The state legislature enters a special session this week to finish the work of passing a budget bill. But this year, the nuts-and-bolts legislation has become a flash point for medical marijuana activists, some of whom oppose a budget rider that would regulate medical cannabis through the state liquor board—the same agency already tasked with overseeing the legal recreational pot market created by I-502.

On both sides of the argument are advocates concerned that the newly legal pot industry will spell doom for the currently tolerated, mostly unregulated gray-market medical pot shops, which have flourished in Washington over the past three years.

"It is our belief that medical cannabis needs regulation in order to survive," says dispensary operator John Davis, who heads the Coalition for Cannabis Standards & Ethics. The group argues that, absent some form of official recognition in law, tolerance for medical cannabis sales will fade when the industry is viewed in comparison to state-licensed shops, and that could lead to stepped-up enforcement against dispensaries.

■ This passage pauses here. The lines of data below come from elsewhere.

(** * ImageColorizer: the rule-based colorizers

    A shallow embedding of [colorizers/hsv_colorizer.py] and
    [colorizers/pseudocolor_colorizer.py].

    Conventions of the embedding.
    - A numpy array is a shape together with its samples in row-major
      (C) order.
    - Samples are exact rationals in canonical form ([Qc]): the value of a
      [uint8], [float32] or [float64] sample.  Arithmetic on them is exact
      and [astype(np.float32)] is the identity on values: the rounding of
      the [float32] and [float64] operations is not part of this model.
    - Whether two calls return the same samples depends on the rounding.
      Module [Float32] embeds [colorize_hsv_advanced] a second time, on an
      [(H, W)] image of 8-bit samples, in the [float32] and [float64]
      arithmetic that numpy and scikit-image carry out; the effect of a
      hue shift of one is settled there.
    - A Python call is a computation that prints lines on stdout and either
      returns a value or raises an exception, named by its class.
    - The numeric kernels of the external libraries (the luminance weights
      of [skimage.color.rgb2gray], the per-pixel conversion of
      [skimage.color.hsv2rgb], the tables of [matplotlib.cm]) are
      parameters of the development. *)

From Stdlib Require Import QArith Qcanon Qround Qabs Lqa Ascii SpecFloat.
From stdpp Require Import base numbers list strings gmap.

But dispensary owners on the other side of the argument fear that the medical marijuana amendment is a ploy to ban unlicensed medical cannabis production and drive them out of business. "They plan on making us conform to the I-502 model," says dispensary operator Steve Sarich. "The liquor control board already made it clear that we are competition. What better way to get rid of the competition?"

The budget amendment is modeled on the recently rejected SB 5887, a bill that elicited significant opposition, including the Washington Association of Sheriffs and Police Chiefs and the ACLU of Washington, both of which suggested the legislature wait for the I-502 rules process to play out. The ACLU opposes the budget rider as well, says drug policy director Alison Holcomb.

The current legislation will have no public hearing. Sarich, who is part of a group organizing a protest next Tuesday at the state capitol, calls that intentional. "They knew they couldn't pass SB 5887, so they put it into a budget amendment that the legislature is likely to pass."

Davis dismisses Sarich's rhetoric: "If you think you'll be able to sell medicine without any regulation, without any consumer protection, you're just deluding yourself." recommended

The medical cannabis budget rider protest is scheduled for Tuesday, May 21, at noon at the sundial on the state capitol grounds.